Fig. 5. GAP43-dependent, hypotonicity-activated Ca²⁺ release is not mediated by alterations in the actin cytoskeleton but is inhibited by PKC activation. (A) [Ca²⁺]_i response in GAP43⁺ cells during a 30% hypotonic stimulation in a Ca²⁺-free solution, after incubating the cells with 1 µM latrunculin A for 35 min. (B) Latrunculin A disrupts the cortical cytoskeleton. Panels a and c display confocal images of phalloidin–rhodamine staining of untreated and latrunculin A-treated (1 µM, 35 min) HEK293 cells. Panels b and c depict light-transmitted images of the cells exhibited in panels a and c. The calibration bar for all images is shown in panel a. (C) Pre-incubation with 1 µM PMA for 2 min reduces the number of GAP43⁺ cells responding to hypotonicity in Ca²⁺-free external medium. Inset: the percentage of untreated and PMA-treated GAP43⁺ cells that responded to hypotonicity. For each experiment, 50 cells in the field were marked at random and scored for a response if the [Ca²⁺]_i was >15 nM. Data are given as mean ± SEM with N ≥ 150 cells, and n ≥3. **P < 0.001 significance (Z-test).
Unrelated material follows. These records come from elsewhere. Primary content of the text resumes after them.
(** * Stremio library exporter / importer: a shallow embedding

    The Python sources [auth_extractor.py], [movie_extractor.py] and
    [library_importer.py] are embedded below.  JSON values decoded by
    [json.load] / [response.json()] / [JSON.parse] are the inductive [json];
    JSON numbers are modelled as integers ([Z]).  A Python [dict] is an
    association list: the programs iterate dicts in insertion order, so the
    order of entries matters.  Python exceptions are the constructors of
    [exc]; a computation that may raise returns [Res]. *)

From Stdlib Require Import Ascii String List ZArith Lia Permutation Bool.
Import ListNotations.
Open Scope string_scope.
Open Scope list_scope.
Set Warnings "-register-all".

(** ** Python data *)

Inductive json : Type :=
| JNull
| JBool (b : bool)
| JNum (n : Z)
| JStr (s : string)
| JList (l : list json)
| JObj (fs : list (string * json)).

Inductive exc : Type :=
| AttributeError
| TypeError
| KeyError
| ValueError (msg : string)
(** [d[i:j]] on a dict: [TypeError] (a slice is unhashable) up to Python
    3.11, [KeyError] from 3.12 on (slices are hashable, and no key of a
    decoded JSON object is a slice); the sources pin no Python version. *)
| DictSliceError
| OSError
| JSONDecodeError
| RequestException.

Inductive Res (A : Type) : Type :=
| Ok (a : A)
| Err (e : exc).
Arguments Ok {A} a.
Arguments Err {A} e.

Definition res_bind {A B} (m : Res A) (k : A -> Res B) : Res B :=
  match m with Ok a => k a | Err e => Err e end.

Notation "x <- m ;; k" := (res_bind m (fun x => k))
  (at level 61, m at next level, right associativity).

(** First entry with key [k] ([dict] keys are unique). *)
Fixpoint assoc (k : string) (fs : list (string * json)) : option json :=
  match fs with
  | [] => None
  | (k', v) :: fs' => if String.eqb k k' then Some v else assoc k fs'
  end.

Definition has_key (k : string) (fs : list (string * json)) : bool :=
  match assoc k fs with Some _ => true | None => false end.

(** Python truthiness ([bool(v)]). *)
Definition truthy (v : json) : bool :=
  match v with
  | JNull => false
  | JBool b => b
  | JNum n => negb (Z.eqb n 0)
  | JStr s => negb (String.eqb s "")
  | JList l => match l with [] => false | _ => true end
  | JObj fs => match fs with [] => false | _ => true end
  end.
(** The [#error]s of a configured run are those of the guard of line
    58. *)
Lemma run_configured_errors
    (included : header_name -> macro_table -> macro_table)
    (beyond : nat -> macro_table -> list token -> option N)
    (Hkeep : keeps_prefix_macros included) (m : macro_table) d :
  configured m d ->
  error_directives (run included beyond m).2 =
  error_directives (guard_reports d).
Proof.
  intros Hd. rewrite (run_configured included beyond Hkeep m d Hd).
  unfold configuration_outcome.
  destruct (wrap d =? 0); [reflexivity|].
  destruct (leaks_condition included beyond m); cbn [snd]; [reflexivity|].
  by rewrite error_directives_app, app_nil_r.
Qed.

(** C7, as amended.  Take two runs, with the same included headers, from
    macro tables that define [_do_debug] as the same integer literal and
    agree on whether [FIXEDDECIMAL] is defined.  They report the same
    [#error]s; they go through the same events, definitions and
    inclusions in the same order, lines 150-152 apart; and every macro
    other than [new] that one of them defines, the other defines too,
    and both end with the same definition of it.  When the literal is 0
    the two runs go through the same events and report the same.
    Otherwise the events differ exactly when one run processes lines
    150-152 and the other does not, and a run processes them exactly
    when the [#if] of line 149 holds in its table: that line reads
    [DEBUG_NEW] and [DEBUG_NEW_LEAKS], which are not part of the
    configuration.
    (Assumption on the included headers: [keeps_prefix_macros].) *)
Theorem expansion_is_determined_by_configuration
    (included : header_name -> macro_table -> macro_table)
    (beyond : nat -> macro_table -> list token -> option N)
    (Hkeep : keeps_prefix_macros included)
    (m1 m2 : macro_table) (d : N) :
  configured m1 d -> configured m2 d ->
  defines m1 "FIXEDDECIMAL" = defines m2 "FIXEDDECIMAL" ->
  error_directives (run included beyond m1).2 =
    error_directives (run included beyond m2).2 /\
  without_new (trace (run included beyond m1).1) =
    without_new (trace (run included beyond m2).1) /\
  (forall x, x <> "new" ->
     defined_by (trace (run included beyond m1).1) x ->
     defined_by (trace (run included beyond m2).1) x /\
     macros (run included beyond m1).1 !! x =
       macros (run included beyond m2).1 !! x) /\
  (wrap d = 0 ->
   trace (run included beyond m1).1 = trace (run included beyond m2).1 /\
   (run included beyond m1).2 = (run included beyond m2).2) /\
  ((Included (Angle "new.h") ∈ trace (run included beyond m1).1 <->
    Included (Angle "new.h") ∈ trace (run included beyond m2).1) ->
   trace (run included beyond m1).1 = trace (run included beyond m2).1) /\
  (Included (Angle "new.h") ∈ trace (run included beyond m1).1 <->
   wrap d <> 0 /\
   exists v, leaks_condition included beyond m1 = Some v /\ v <> 0).
Proof.
  intros Hd1 Hd2 HF.
  split; [by rewrite !(run_configured_errors included beyond Hkeep _ d)|].
  split; [|split; [|split; [|split]]].
  - destruct (run_configured_trace included beyond Hkeep m1 d Hd1)
      as (l1 & -> & _).
    destruct (run_configured_trace included beyond Hkeep m2 d Hd2)
      as (l2 & -> & _).
    cbn [trace]. by rewrite !without_new_expansion, HF.
  - intros x Hne.
    destruct (run_configured_trace included beyond Hkeep m1 d Hd1)
      as (l1 & -> & _).
    destruct (run_configured_trace included beyond Hkeep m2 d Hd2)
      as (l2 & -> & _).
    cbn [trace macros]. rewrite <- HF. intros Hx.
    destruct (expansion_definitions _ l1 l2 _ x Hx Hne)
      as (Hprefix & [body Hlast] & Hsame).
    rewrite Hlast in Hsame. split.
    + apply defined_by_last. by exists body.
    + by rewrite !(replay_lookup_defined included Hkeep _ _ x body).
  - intros Hw.
    by rewrite (run_final included beyond Hkeep m1 d Hd1 Hw),
      (run_final included beyond Hkeep m2 d Hd2 Hw), HF.
  - destruct (run_configured_trace included beyond Hkeep m1 d Hd1)
      as (l1 & -> & _).
    destruct (run_configured_trace included beyond Hkeep m2 d Hd2)
      as (l2 & -> & _).
    cbn [trace]. rewrite !new_in_expansion, HF. intros Hl.
    assert (l1 = l2) as -> by (destruct l1, l2; intuition congruence).
    reflexivity.
  - destruct (run_configured_trace included beyond Hkeep m1 d Hd1)
      as (l1 & -> & _ & Hleaks).
    cbn [trace]. by rewrite new_in_expansion.
Qed.

Lemma expansion_is_determined_by_configuration_witness :
  keeps_prefix_macros sample_included /\
  configured debug_build 1 /\
  configured (<["UNRELATED" := Object [TNum 5]]> debug_build) 1 /\
  without_new (trace (run sample_included sample_beyond debug_build).1) =
  without_new
    (trace (run sample_included sample_beyond
              (<["UNRELATED" := Object [TNum 5]]> debug_build)).1).
Proof.
  split; [exact sample_keeps|].
  split; [vm_compute; reflexivity|]. split; [vm_compute; reflexivity|].
  refine (proj1 (proj2
            (expansion_is_determined_by_configuration sample_included
               sample_beyond sample_keeps debug_build
               (<["UNRELATED" := Object [TNum 5]]> debug_build) 1 _ _ _)));
    vm_compute; reflexivity.
Defined.

(** C7 as stated fails on two debug builds that agree on [_do_debug] and
    on [FIXEDDECIMAL] and differ in [DEBUG_NEW]: neither run reports
    anything, and after [#define DEBUG_NEW 1 || 2] the run includes
    [new.h] and defines [new], which the other run does not. *)
Lemma debug_new_changes_the_run_counterexample :
  configured debug_build 1 /\
  configured debug_build_compound_debug_new 1 /\
  defines debug_build "FIXEDDECIMAL" =
    defines debug_build_compound_debug_new "FIXEDDECIMAL" /\
  (run sample_included sample_beyond debug_build).2 = [] /\
  (run sample_included sample_beyond debug_build_compound_debug_new).2 = [] /\
  included_headers
    (trace (run sample_included sample_beyond debug_build).1) <>
  included_headers
    (trace (run sample_included sample_beyond
              debug_build_compound_debug_new).1) /\
  ~ defined_by (trace (run sample_included sample_beyond debug_build).1) "new" /\
  defined_by
    (trace (run sample_included sample_beyond
              debug_build_compound_debug_new).1) "new".
Proof.
  rewrite !defined_by_last.
  repeat split; try (vm_compute; (reflexivity || discriminate)).
  - vm_compute. by intros [? ?].
  - vm_compute. by eexists.
Qed.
Fig. 6. GAP43-dependent, hypotonicity-activated Ca²⁺ release involves IP₃ signaling. (A) Pre-incubation for 60 min with the PLC inhibitor U-73122 (3 µM) suppressed the hypotonicity-activated [Ca²⁺]_i response. Note that the response to 10 µM carbacol was unaffected. (B) Pre-incubation for 60 min with the inactive control compound U-73343 (3 µM) did not prevent the hypotonicity-activated [Ca²⁺]_i response. (C) Analysis of the effect of aminosteroid on the percentage of hypotonic-responsive (30% hypotonic stimulus) GAP43⁺ cells. For each experiment, 50 cells in the field were marked at random and scored for a response if the [Ca²⁺]_i was >15 nM. Data are given as mean ± SEM with N ≥ 150 cells, and n ≥ 3. **P < 0.001 significance (Z-test) for non-treated versus U-73122-treated cells. (D) Hypotonicity induces the synthesis of IP₃ in GAP43⁺ cells. The amount of [³H]IP₃ was measured in cells labeled with [2-³H]myo-inositol in isotonic and hypotonic external conditions. Normalized values refer to the ratio of [³H]IP₃ after the stimuli (hypotonicity or carbachol) with respect to that before (isotonic). NT denotes non-transfected. Values are given as mean ± SD, with n ≥ 3. **P < 0.01 and *P < 0.05 significance (Student’s t-test) for GAP43 versus NT and GAP43 versus C3A/C4A double mutant, respectively.

Fig. 7. Hypotonicity induces the selective association between GAP43 and PLC-δ₁. Whole-cell (WC) extracts from GAP43⁺ cells (+) and untransfected cells (–) in isotonic (A) or 30% hypotonic media (B) were immunoprobed with specific antibodies against GAP43 (panel a), PLC-γ₁ (panel b), PLC-δ₁ (panel c) and PLC-β₁ (panel d), or immunoprecipitated with anti-GAP43 (IP) and thereafter immunoprobed with the displayed antibodies (IB). (C) Mouse brain extracts immunoblotted with anti-PLC isoform-specific antibodies. (D) Co-immunoprecipitation of PLC-δ₁ with GAP43 mutant species. Proteins were separated by 10 or 12% SDS–PAGE and electrotransferred onto cellulose membranes. Immunobands were revealed with ECL plus. Numbers indicate molecular weight markers in kDa.